Through this qualitative research of clinicians' perspectives and experiences, we seek to inform rehabilitation clinicians about the various aspects of adopting and integrating robotic stroke therapy into clinical settings. Semistructured interviews were conducted with individual clinical therapists to seek their perspectives on robotic stroke rehabilitation. From the data collected, qualitative descriptive analysis was used to inductively identify codes, categories and central themes. The study examined various clinical, human behavioural and organizational factors of adopting robotic rehabilitation into clinical settings, and found that a preimplementation plan addressing various aspects (staff capacity, patient flow and transport, funding mechanism, location and physical space of the robotic devices) needed to be in place to ensure the successful adoption of robotic rehabilitation in a multidiscipline hospital. We also identified how to conduct robotic rehabilitation in terms of the patient inclusion criteria, therapy duration, and patient setup and supervision.
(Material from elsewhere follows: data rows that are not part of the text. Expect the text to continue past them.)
(* ===== verification/SemTypesProps.v ===== *)
(** * Correctness of the type arena

    Every constructor returns the id of the type it describes, ids never change their meaning, and
    two ids are equal exactly when the types are. The accessors read back what was built, a sum is
    completed once, the subtype relation terminates and decides its specification, and the display
    of a type is exact precisely when no nested buffer is too small. *)

From S2P Require Import Prelude SemTypes SemTypesFacts.

(** A small arena: a prim, two distinct subtypes, two effects with the same out-slots. *)
Definition demo_ops : list ty_op :=
  [op_prim PRIM_FLOAT; op_nominal_sub (Some (lit "meters")) 1; op_nominal_sub (Some (lit "altitude")) 2;
   op_eff (Some (lit "fread")) [1; 1] (Some [Some (lit "buf"); None]); op_eff None [1; 1] None].

Definition demo_arena : TypeArena := fold_left (fun a o => snd (run_op a o)) demo_ops ty_arena_new.

Lemma demo_reach : reach demo_arena.
Proof.
  unfold demo_arena, demo_ops. cbn [fold_left].
  do 5 (apply re_op; [|vm_compute; repeat constructor]). exact re_new.
Qed.

(** C24: The arena implements structural types: in every arena a compilation reaches, each constructor
    call on ids of the arena returns a valid id of exactly the type the call describes, and no id that
    existed before changes its type (effects with at most 64 out-slots; see below for more). *)
Theorem constructors_implement_types a o :
  reach a -> op_ok a o ->
  let (t, a') := run_op a o in
  denote a' t = described (denote a) o /\ 0 < t < node_count a' /\
  forall i, i < node_count a -> denote a' i = denote a i.
Proof.
  intros R Ho. destruct (run_op_refines a o (reach_wf a R) Ho) as [_ T V _ O].
  destruct (run_op a o) as [t a']. cbn [fst snd] in *. auto.
Qed.

Lemma constructors_implement_types_witness :
  let (t, a') := run_op demo_arena (op_tuple (Some [Some (lit "x"); Some (lit "meters")]) [1; 2]) in
  denote a' t = T_tuple [Some (lit "x"); Some (lit "meters")] [denote demo_arena 1; denote demo_arena 2] /\
  0 < t < node_count a' /\ forall i, i < node_count demo_arena -> denote a' i = denote demo_arena i.
Proof.
  apply (constructors_implement_types demo_arena (op_tuple (Some [Some (lit "x"); Some (lit "meters")]) [1; 2]) demo_reach).
  vm_compute. repeat constructor.
Defined.

(** C25: Equality of types is equality of ids: two valid ids of a reachable arena are equal exactly when
    the types they stand for are structurally equal - the same kind, the same names (by their
    characters), the same component types - so [a == b] on a [TypeId] decides type equality. *)
Theorem type_ids_canonical a t u :
  reach a -> t < node_count a -> u < node_count a -> tyid_equal t u = true <-> denote a t = denote a u.
Proof.
  intros R Ht Hu. unfold tyid_equal. rewrite Nat.eqb_eq. split; [now intros ->|]. apply denote_inj; auto. now apply reach_wf.
Qed.

Lemma type_ids_canonical_witness :
  node_count demo_arena = 6 /\ (tyid_equal 4 5 = true <-> denote demo_arena 4 = denote demo_arena 5).
Proof.
  split; [vm_compute; reflexivity|]. apply (type_ids_canonical demo_arena 4 5 demo_reach); apply Nat.ltb_lt; vm_compute; reflexivity.
Defined.

(** C26: Hash-consing is stable over a compilation: a constructor call repeated with the same arguments
    after any number of other calls and sum completions returns the same id. *)
Theorem same_call_same_id a b o :
  reach a -> op_ok a o -> later (snd (run_op a o)) b -> fst (run_op b o) = fst (run_op a o).
Proof.
  intros R Ho L. pose proof (re_op a o R Ho) as R1. pose proof (later_reach _ _ R1 L) as Rb.
  destruct (run_op_refines a o (reach_wf a R) Ho) as [W1 T1 V1 C1 O1]. destruct (later_old _ _ R1 L) as [C2 O2].
  assert (Hb : op_ok b o) by (apply (op_ok_le a); [lia|assumption]).
  destruct (run_op_refines b o (reach_wf b Rb) Hb) as [Wb Tb Vb Cb Ob].
  apply (denote_inj (snd (run_op b o))); [assumption|lia|lia|].
  rewrite Tb, Ob, O2, T1 by lia. apply (op_ok_described a o); [|assumption].
  intros i Hi. rewrite O2 by lia. now apply O1.
Qed.

Lemma same_call_same_id_witness :
  let o := op_nominal_sub (Some (lit "meters")) 1 in
  let a := snd (tyid_of_prim ty_arena_new PRIM_FLOAT) in
  fst (run_op (snd (run_op (snd (run_op a o)) (op_slice 2))) o) = 2.
Proof.
  cbn zeta. set (a := snd (tyid_of_prim ty_arena_new PRIM_FLOAT)). set (o := op_nominal_sub (Some (lit "meters")) 1).
  assert (R : reach a) by (apply (re_op _ (op_prim PRIM_FLOAT) re_new); exact I).
  assert (Ho : op_ok a o) by (apply Nat.ltb_lt; vm_compute; reflexivity).
  apply (same_call_same_id a _ o R Ho). apply la_op; [apply la_now|]. apply Nat.ltb_lt. vm_compute. reflexivity.
Defined.

(** C27: The accessors read back what was built: after a constructor call the returned id has the call's
    kind, and every accessor gives the call's names (by their characters), ids, counts and lengths. *)
Theorem accessors_read_back a o :
  reach a -> op_ok a o -> reads_back (snd (run_op a o)) (fst (run_op a o)) o.
Proof. intros R. apply refines_reads_back. now apply reach_wf. Qed.

Lemma accessors_read_back_witness :
  let o := op_eff (Some (lit "fwrite")) [2; 1] (Some [None; Some (lit "n")]) in
  reads_back (snd (run_op demo_arena o)) (fst (run_op demo_arena o)) o.
Proof. apply (accessors_read_back demo_arena _ demo_reach). vm_compute. repeat constructor. Defined.

(** C28: [tyid_usable_as] terminates and decides the subtype relation: the backing chain is finite in
    every reachable arena, and the answer is 1 exactly when the chain of backings reaches the target's
    type, or both are effects with the same out-slots and the target names no extern or the same one. *)
Theorem usable_as_decides a t u :
  reach a -> t < node_count a -> u < node_count a ->
  exists b, tyid_usable_as a t u = Some b /\ (b = true <-> usable (denote a t) (denote a u)).
Proof. intros R. apply usable_spec. now apply reach_wf. Qed.

Lemma usable_as_decides_witness :
  tyid_usable_as demo_arena 3 1 = Some true /\
  exists b, tyid_usable_as demo_arena 3 1 = Some b /\ (b = true <-> usable (denote demo_arena 3) (denote demo_arena 1)).
Proof.
  split; [vm_compute; reflexivity|]. apply (usable_as_decides demo_arena 3 1 demo_reach); apply Nat.ltb_lt; vm_compute; reflexivity.
Defined.

(** C29: The subtype relation is one-way: it is reflexive on every type but the unknown one (whose own
    answer is 0), transitive unless a distinct subtype of an effect meets the effect rule, and two
    types that are not effects and usable as each other are the same id. *)
Theorem usable_as_order a t u v :
  reach a -> t < node_count a -> u < node_count a -> v < node_count a ->
  (tyid_usable_as a t t = Some true <-> t <> TYID_UNKNOWN) /\
  (tyid_usable_as a t u = Some true -> tyid_usable_as a u v = Some true ->
   tyid_kind a t = TYK_EFF \/ tyid_kind a u <> TYK_EFF -> tyid_usable_as a t v = Some true) /\
  (tyid_usable_as a t u = Some true -> tyid_usable_as a u t = Some true -> tyid_kind a t <> TYK_EFF -> t = u).
Proof.
  intros R Ht Hu Hv. pose proof (reach_wf a R) as W.
  assert (D : forall x y, x < node_count a -> y < node_count a ->
    tyid_usable_as a x y = Some true <-> usable (denote a x) (denote a y)).
  { intros x y Hx Hy. destruct (usable_spec a x y W Hx Hy) as (b & -> & <-). split; congruence. }
  rewrite !D by assumption. refine (conj _ (conj _ _)).
  - apply usable_refl; assumption.
  - intros H1 H2 K. apply (usable_trans _ (denote a u)); [assumption|assumption|].
    destruct K as [K|K]; [left; now apply kind_eff|right]. intros (e & s & n & E). apply K. now apply (eff_kind a u e s n).
  - intros H1 H2 K. apply (denote_inj a); auto. apply usable_antisym; auto.
    intros (e & s & n & E). apply K. now apply (eff_kind a t e s n).
Qed.

Lemma usable_as_order_witness : tyid_usable_as demo_arena 3 1 = Some true /\ tyid_usable_as demo_arena 1 3 = Some false.
Proof.
  split; [|vm_compute; reflexivity].
  apply (proj1 (proj2 (usable_as_order demo_arena 3 2 1 demo_reach ltac:(apply Nat.ltb_lt; vm_compute; reflexivity)
    ltac:(apply Nat.ltb_lt; vm_compute; reflexivity) ltac:(apply Nat.ltb_lt; vm_compute; reflexivity))));
    [vm_compute; reflexivity|vm_compute; reflexivity|right; vm_compute; discriminate].
Defined.

(** C30: A sum is completed once: completing a forward-declared sum makes its variants readable - their
    number, each name and payload at its position - changes no other node and no id's type, and a
    second completion changes nothing. Searching a variant by its name, past the [v] first variants
    that all have another name: the answer is [v] when the next one has the name, -1 when there is no
    further one, and a null pointer is read ([None]) when the next one has no name. *)
Theorem sum_completed_once a s name old vs ws :
  reach a -> node_at a s = Some (n_sum name old false) ->
  let b := tyid_sum_complete a s vs in
  tyid_sum_variant_count b s = Z.of_nat (List.length vs) /\
  (forall v, v < List.length vs ->
     deref b (tyid_sum_variant_name b s (Z.of_nat v)) = fst (nth v vs (None, [])) /\
     tyid_sum_variant_payload_count b s (Z.of_nat v) = Z.of_nat (List.length (snd (nth v vs (None, [])))) /\
     forall i, i < List.length (snd (nth v vs (None, []))) ->
       tyid_sum_variant_payload_at b s (Z.of_nat v) (Z.of_nat i) = nth i (snd (nth v vs (None, []))) TYID_UNKNOWN) /\
  (forall nm v, Forall (fun o => exists x, o = Some x /\ x <> nm) (firstn v (map fst vs)) ->
     match nth_error (map fst vs) v with
     | Some (Some x) => x = nm -> tyid_sum_variant_index b s (Some nm) = Some (Z.of_nat v)
     | Some None => tyid_sum_variant_index b s (Some nm) = None
     | None => tyid_sum_variant_index b s (Some nm) = Some (-1)%Z
     end) /\
  (forall i, i <> s -> node_at b i = node_at a i) /\ (forall i, denote b i = denote a i) /\
  tyid_sum_complete b s ws = b.
Proof.
  intros R N. pose proof (reach_wf a R) as W. destruct (complete_nodes a s name old vs W N) as (names & Wb & P & Nb & O).
  cbn zeta in *. set (b := tyid_sum_complete a s vs) in *. destruct (points_refs _ _ _ P) as (_ & D & L).
  rewrite length_map in L. assert (Lc : List.length (combine names (map snd vs)) = List.length vs).
  { rewrite length_combine, length_map. lia. }
  unfold tyid_sum_variant_count, tyid_sum_variant_name, tyid_sum_variant_payload_count, tyid_sum_variant_payload_at,
    tyid_sum_variant_index. rewrite Nb, Lc.
  refine (conj eq_refl (conj _ (conj _ (conj O (conj _ (complete_again b s ws _ _ Nb)))))).
  - intros v Hv. rewrite at_index_nth by lia. destruct (complete_variant b vs names v D L Hv) as [E1 E2]. rewrite E1.
    destruct (Z.ltb_spec (Z.of_nat v) 0), (Z.leb_spec (Z.of_nat (List.length vs)) (Z.of_nat v)); try lia. cbn [orb].
    rewrite Nat2Z.id, E2. refine (conj eq_refl (conj eq_refl _)). intros i Hi. now rewrite at_index_nth.
  - intros nm v. apply variant_index_at. now apply names_of_variants.
  - intros i. now apply complete_denote.
Qed.

Lemma sum_completed_once_witness :
  let a := snd (tyid_sum_forward demo_arena (Some (lit "Maybe"))) in
  let b := tyid_sum_complete a 6 [(Some (lit "none"), []); (None, []); (Some (lit "some"), [1; 6])] in
  tyid_sum_variant_count b 6 = 3%Z /\ tyid_sum_variant_index b 6 (Some (lit "none")) = Some 0%Z /\
  tyid_sum_variant_index b 6 (Some (lit "some")) = None /\ tyid_sum_complete b 6 [] = b.
Proof.
  cbn zeta. assert (R : reach (snd (tyid_sum_forward demo_arena (Some (lit "Maybe"))))) by (apply (re_op _ (op_sum (Some (lit "Maybe"))) demo_reach); exact I).
  destruct (sum_completed_once _ 6 (Some 4) [] [(Some (lit "none"), []); (None, []); (Some (lit "some"), [1; 6])] [] R) as (H1 & _ & H3 & _ & _ & H2);
    [vm_compute; reflexivity|].
  assert (F : Forall (fun o => exists x, o = Some x /\ x <> lit "some") [Some (lit "none")]) by (constructor; [eexists; split; [reflexivity|discriminate]|constructor]).
  split; [exact H1|]. split; [exact (H3 (lit "none") 0 (Forall_nil _) eq_refl)|]. split; [exact (H3 (lit "some") 1 F)|exact H2].
Defined.

(** C31: The display of a type is its full text exactly when nothing is cut: for every valid id of a
    reachable arena and a buffer larger than the text, [tyid_display] leaves the full text if and only
    if every nested text fits the fixed-size buffer it is assembled in ([uncut]: 128 bytes for each
    component, 300 for the slots of an effect, 400 for the parameters and for the results); a text of
    at most 128 characters always does, a longer one may be truncated. *)
Theorem display_exact a t buflen :
  reach a -> t < node_count a -> List.length (render (denote a t)) < buflen ->
  (tyid_display a t buflen = render (denote a t) <-> uncut (denote a t) = true) /\
  (List.length (render (denote a t)) <= 128 -> uncut (denote a t) = true).
Proof. intros R Ht L. split; [|apply short_text_uncut]. apply display_exact_fuel; [now apply reach_wf|lia|assumption|exact L]. Qed.

(** A subtype with a name of 130 characters, and a slice of it. *)
Definition long_name : cstr := repeat "x"%char 130.
Definition long_arena : TypeArena := snd (run_op (snd (run_op demo_arena (op_nominal_sub (Some long_name) 1))) (op_slice 6)).

Lemma display_exact_witness :
  let a := snd (tyid_of_proc demo_arena [2; 4] [1]) in
  tyid_display a 6 64 = lit "proc(meters, Eff(float, float))(float)" /\
  tyid_display long_arena 7 256 <> render (denote long_arena 7).
Proof.
  cbn zeta. set (a := snd (tyid_of_proc demo_arena [2; 4] [1])). split.
  - assert (R : reach a) by (apply (re_op _ (op_proc [2; 4] [1]) demo_reach); vm_compute; repeat constructor).
    assert (V : 6 < node_count a) by (apply Nat.ltb_lt; vm_compute; reflexivity).
    assert (L : List.length (render (denote a 6)) < 64) by (apply Nat.ltb_lt; vm_compute; reflexivity).
    rewrite (proj2 (proj1 (display_exact a 6 64 R V L))); vm_compute; reflexivity.
  - assert (R : reach long_arena).
    { unfold long_arena. do 2 (apply re_op; [|vm_compute; repeat constructor]). exact demo_reach. }
    assert (V : 7 < node_count long_arena) by (apply Nat.ltb_lt; vm_compute; reflexivity).
    assert (L : List.length (render (denote long_arena 7)) < 256) by (apply Nat.ltb_lt; vm_compute; reflexivity).
    intros E. apply (proj1 (display_exact long_arena 7 256 R V L)) in E.
    assert (U : uncut (denote long_arena 7) = false) by (vm_compute; reflexivity). congruence.
Defined.

(** The names of 66 out-slots, the last two swapped or not. *)
Definition many_names (x y : string) : list (option cstr) :=
  repeat (Some (lit "s")) 64 ++ [Some (lit x); Some (lit y)].

(** From the 65th out-slot on, an effect's slot names are wrong: slot 63 is given the last slot's
    name and later slots none, and two effects whose names differ only there are the same id, although
    names are part of the identity. *)
Theorem eff_names_lost_after_64 :
  let (t, a) := tyid_of_eff_named ty_arena_new None (repeat 0 66) (Some (many_names "a" "b")) in
  deref a (tyid_eff_out_name_at a t 63) = Some (lit "b") /\
  deref a (tyid_eff_out_name_at a t 64) = None /\
  fst (tyid_of_eff_named a None (repeat 0 66) (Some (many_names "c" "b"))) = t.
Proof. vm_compute. auto. Qed.
(* ===== verification/Hir.v ===== *)
(** * The high-level intermediate representation ([src/hir/hir.h], [src/hir/hir.c], [src/syntax/type_ref.h])

    The data the lowering pass produces and the code generators read. A union with its kind tag is an
    inductive type with one constructor per kind; a pointer the code tests for null is an option; an
    array with its count is a list. [hir_parse_int_width] is defined in [src/lower/lower.c]. *)

From S2P Require Import Prelude.

Record SourceLoc : Type := mkLoc { sl_line : Z; sl_column : Z }.

Inductive DeclKind : Type :=
  | DECL_WORLD | DECL_ARCHETYPE | DECL_PROC | DECL_MAP | DECL_SYSTEM | DECL_EACH | DECL_FUNC | DECL_FUNC_GROUP
  | DECL_STATIC | DECL_CONST | DECL_USE | DECL_ENUM | DECL_SUM | DECL_QUERY.

Inductive StaticKind : Type := STATIC_KIND_ARCHETYPE | STATIC_KIND_ARRAY | STATIC_KIND_SCALAR.

Inductive FieldKind : Type := FIELD_META | FIELD_COLUMN.

Inductive Operator : Type :=
  | OP_NONE | OP_ADD | OP_SUB | OP_MUL | OP_DIV | OP_MOD | OP_EQ | OP_NEQ | OP_LT | OP_GT | OP_LTE | OP_GTE
  | OP_AND | OP_OR | OP_FMAP.

Inductive UnaryOperator : Type := UNARY_NEG | UNARY_NOT | UNARY_MOVE | UNARY_COPY.

Scheme Equality for Operator.

(** ** Types *)

Inductive HirTypeTag : Type :=
  | HIR_TYPE_UNKNOWN | HIR_TYPE_INT | HIR_TYPE_FLOAT | HIR_TYPE_CHAR | HIR_TYPE_VOID | HIR_TYPE_CHAR_ARRAY
  | HIR_TYPE_HANDLE | HIR_TYPE_NAMED | HIR_TYPE_ARRAY | HIR_TYPE_SHAPED_ARRAY | HIR_TYPE_TUPLE
  | HIR_TYPE_ARCHETYPE | HIR_TYPE_OPAQUE | HIR_TYPE_FUNC | HIR_TYPE_EFF.

Scheme Equality for HirTypeTag.

Inductive HirType : Type := mkHirType {
  ht_tag : HirTypeTag;
  ht_name : option cstr;
  ht_elem : option HirType;
  ht_rank : Z;
  ht_fields : list (cstr * HirType);
  ht_int_width : Z;
  ht_int_signed : bool;
  ht_params : list HirType;
  ht_results : list HirType;
  ht_is_proc : bool
}.

(** [calloc] zeroes the other fields. *)
Definition hir_type_create (tag : HirTypeTag) : HirType :=
  if HirTypeTag_beq tag HIR_TYPE_INT then mkHirType tag None None 0 [] 32 true [] [] false
  else mkHirType tag None None 0 [] 0 false [] [] false.

(** The width and the signedness of a fixed-width integer type's name. *)
Definition hir_parse_int_width (s : cstr) : option (Z * bool) :=
  if cstr_eqb s (lit "byte") then Some (8%Z, false)
  else
    match s with
    | c :: num =>
        if negb (Ascii.eqb c "i") && negb (Ascii.eqb c "u") then None
        else
          let sign := Ascii.eqb c "i" in
          if cstr_eqb num (lit "8") then Some (8%Z, sign)
          else if cstr_eqb num (lit "16") then Some (16%Z, sign)
          else if cstr_eqb num (lit "32") then Some (32%Z, sign)
          else if cstr_eqb num (lit "64") then Some (64%Z, sign)
          else if cstr_eqb num (lit "128") then Some (128%Z, sign)
          else None
    | [] => None
    end.

(** [syntax_decode_string]: the text of a string token without its quotes, the escapes replaced. [i] is
    what is left of the token; its last character is the closing quote. *)
Fixpoint decode_string_from (i : cstr) : cstr :=
  match i with
  | c :: r =>
      match r with
      | [] => []
      | e :: r' =>
          match r' with
          | _ :: _ =>
              if Ascii.eqb c "\" then
                (if Ascii.eqb e "n" then ascii_of_nat 10
                 else if Ascii.eqb e "t" then ascii_of_nat 9
                 else if Ascii.eqb e "r" then ascii_of_nat 13
                 else e) :: decode_string_from r'
              else c :: decode_string_from r
          | [] => c :: decode_string_from r
          end
      end
  | [] => []
  end.

Definition syntax_decode_string (raw : cstr) : cstr := decode_string_from (tl raw).

(** ** Expressions *)

(** The union of an expression; [E] is the type of expressions. *)
Inductive ExprData (E : Type) : Type :=
  | HE_LITERAL (lexeme : cstr)
  | HE_NAME (name : cstr)
  | HE_FIELD (base : E) (field_name : option cstr)
  | HE_INDEX (base : E) (indices : list E) (policy : option cstr) (policy_elided : bool)
  | HE_SLICE (base : E) (lo hi : option E) (policy : option cstr) (policy_elided : bool)
  | HE_BINARY (op : Operator) (left right : E) (policy : option cstr)
  | HE_UNARY (op : UnaryOperator) (operand : E)
  | HE_CALL (callee : option E) (args : list E) (policy : option cstr) (policy_is_handler : bool)
  | HE_ALLOC (archetype_name : cstr) (fields : list (cstr * E)) (init_length : option E)
  | HE_ENTITY_LIT (type_name : cstr) (fields : list (cstr * E))
  | HE_ARRAY_LITERAL (elements : list E)
  | HE_STRING (value : cstr).

Arguments HE_LITERAL {E}. Arguments HE_NAME {E}. Arguments HE_FIELD {E}. Arguments HE_INDEX {E}.
Arguments HE_SLICE {E}. Arguments HE_BINARY {E}. Arguments HE_UNARY {E}. Arguments HE_CALL {E}.
Arguments HE_ALLOC {E}. Arguments HE_ENTITY_LIT {E}. Arguments HE_ARRAY_LITERAL {E}. Arguments HE_STRING {E}.

Inductive HirExpr : Type := mkHirExpr {
  he_loc : SourceLoc;
  he_resolved : HirType;
  he_data : ExprData HirExpr
}.

(** ** Statements and kernels *)

Inductive HirKernelKind : Type := HIR_KERNEL_MAP | HIR_KERNEL_SYSTEM.

Record HirParam : Type := mkHirParam {
  hp_name : cstr;
  hp_type : HirType;
  hp_is_own : bool;
  hp_loc : SourceLoc
}.

(** [S] is the type of statements. *)
Record HirKernelDecl (S : Type) : Type := mkKernel {
  hk_name : option cstr;
  hk_kind : HirKernelKind;
  hk_params : list HirParam;
  hk_stmts : list S;
  hk_eff : bool;
  hk_is_gpu : bool;
  hk_writes : list cstr;
  hk_row_var : option cstr;
  hk_query_binder : option cstr;
  hk_has_self_binder : bool;
  hk_loc : SourceLoc
}.

Arguments mkKernel {S}. Arguments hk_name {S}. Arguments hk_kind {S}. Arguments hk_params {S}. Arguments hk_stmts {S}.
Arguments hk_eff {S}. Arguments hk_is_gpu {S}. Arguments hk_writes {S}. Arguments hk_row_var {S}.
Arguments hk_query_binder {S}. Arguments hk_has_self_binder {S}. Arguments hk_loc {S}.

Record HirBindingTarget : Type := mkTarget {
  bt_name : cstr;
  bt_is_new : bool;
  bt_type : option HirType
}.

(** The union of a statement. *)
Inductive StmtData (S : Type) : Type :=
  | HS_BIND (name : cstr) (more : list cstr) (type : option HirType) (value : option HirExpr)
  | HS_ASSIGN (target value : HirExpr) (op : Operator)
  | HS_FOR (var_name : option cstr) (iterable : option HirExpr) (init : option S) (cond : option HirExpr)
      (incr : option S) (body : list S)
  | HS_IF (cond : HirExpr) (then_body else_body : list S)
  | HS_BREAK
  | HS_CONTINUE
  | HS_RUN (map_name : cstr) (world_name : option cstr) (is_gpu : bool)
  | HS_EXPR (expr : HirExpr)
  | HS_RETURN (values : list HirExpr)
  | HS_MULTI_BIND (targets : list HirBindingTarget) (value : HirExpr) (from_shorthand : bool)
  | HS_EACH_FIELD (binding_name : cstr) (filter_type : option HirType) (arch_param_name : cstr) (body : list S)
  | HS_EACH (each_stmt : HirKernelDecl S)
  | HS_BLOCK (stmts : list S).

Arguments HS_BIND {S}. Arguments HS_ASSIGN {S}. Arguments HS_FOR {S}. Arguments HS_IF {S}. Arguments HS_BREAK {S}.
Arguments HS_CONTINUE {S}. Arguments HS_RUN {S}. Arguments HS_EXPR {S}. Arguments HS_RETURN {S}.
Arguments HS_MULTI_BIND {S}. Arguments HS_EACH_FIELD {S}. Arguments HS_EACH {S}. Arguments HS_BLOCK {S}.

Inductive HirStmt : Type := mkHirStmt {
  hs_loc : SourceLoc;
  hs_data : StmtData HirStmt
}.

(** ** Declarations *)

Inductive SchedKind : Type :=
  SCHED_RUN | SCHED_SEQ | SCHED_PAR | SCHED_LOOP | SCHED_WHEN | SCHED_HALT | SCHED_GPU_SYNC | SCHED_GPU_UPLOAD.

Inductive ScheduleTree : Type := mkSched {
  sched_kind : SchedKind;
  sched_sym : option cstr;
  sched_children : list ScheduleTree
}.

Record HirField : Type := mkField {
  hf_kind : FieldKind;
  hf_name : cstr;
  hf_type : HirType;
  hf_decl_type_name : option cstr;
  hf_loc : SourceLoc
}.

Record HirProcDecl : Type := mkProc {
  pd_name : cstr;
  pd_params : list HirParam;
  pd_out_params : list HirParam;
  pd_is_extern : bool;
  pd_is_drop : bool;
  pd_drop_type : option cstr;
  pd_is_intrinsic : bool;
  pd_syscall_num : Z;
  pd_stmts : list HirStmt;
  pd_loc : SourceLoc
}.

Record HirFuncDecl : Type := mkFunc {
  fd_name : cstr;
  fd_params : list HirParam;
  fd_return_types : list HirType;
  fd_is_extern : bool;
  fd_is_intrinsic : bool;
  fd_is_policy : bool;
  fd_policy_category : Z;
  fd_stmts : list HirStmt;
  fd_loc : SourceLoc
}.

Inductive HirStaticData : Type :=
  | HIR_STATIC_ARCHETYPE (archetype_name : cstr) (fields : list (cstr * HirExpr)) (init_length : option HirExpr)
      (overflow_policy : option cstr)
  | HIR_STATIC_ARRAY (name : cstr) (element_type : HirType) (size row_stride : Z) (init : option HirExpr)
  | HIR_STATIC_SCALAR (name : cstr) (type : HirType) (init : option HirExpr).

(** The union of a declaration. *)
Inductive DeclData : Type :=
  | HD_WORLD (name : cstr)
  | HD_ARCHETYPE (name : cstr) (fields : list HirField)
  | HD_PROC (proc : HirProcDecl)
  | HD_KERNEL (kernel : HirKernelDecl HirStmt)
  | HD_FUNC (func : HirFuncDecl)
  | HD_FUNC_GROUP (name : cstr) (member_names : list cstr) (loc : SourceLoc)
  | HD_STATIC (is_requirement is_resident : bool) (data : HirStaticData)
  | HD_CONST (name : cstr) (value : option HirExpr) (type : option HirType)
  | HD_DEFAULT (effect_kind category : Z) (policy : cstr) (loc : SourceLoc)
  | HD_QUERY (name : cstr) (cols : list cstr) (loc : SourceLoc)
  | HD_RUN (tree : option ScheduleTree) (loc : SourceLoc).

Record HirDecl : Type := mkDecl {
  hd_loc : SourceLoc;
  hd_unit : Z;
  hd_data : DeclData
}.

Record HirProgram : Type := mkProgram {
  hir_decls : list HirDecl;
  hir_loc : SourceLoc
}.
We examined the attitudes and views of therapists and patients towards robotic rehabilitation, and presented the benefits that robotic training brought to these two user groups. Both therapist attitude and device benefit work together to shape the motivation of therapists to adopt robotics, and it would be worthwhile to have an adoption plan that actively generated positive attitudes and expounded the benefits of robotic training. Overall, an adoption plan needs to be well thought through and be all-encompassing, and we hope that the findings of this study can assist to inform this plan.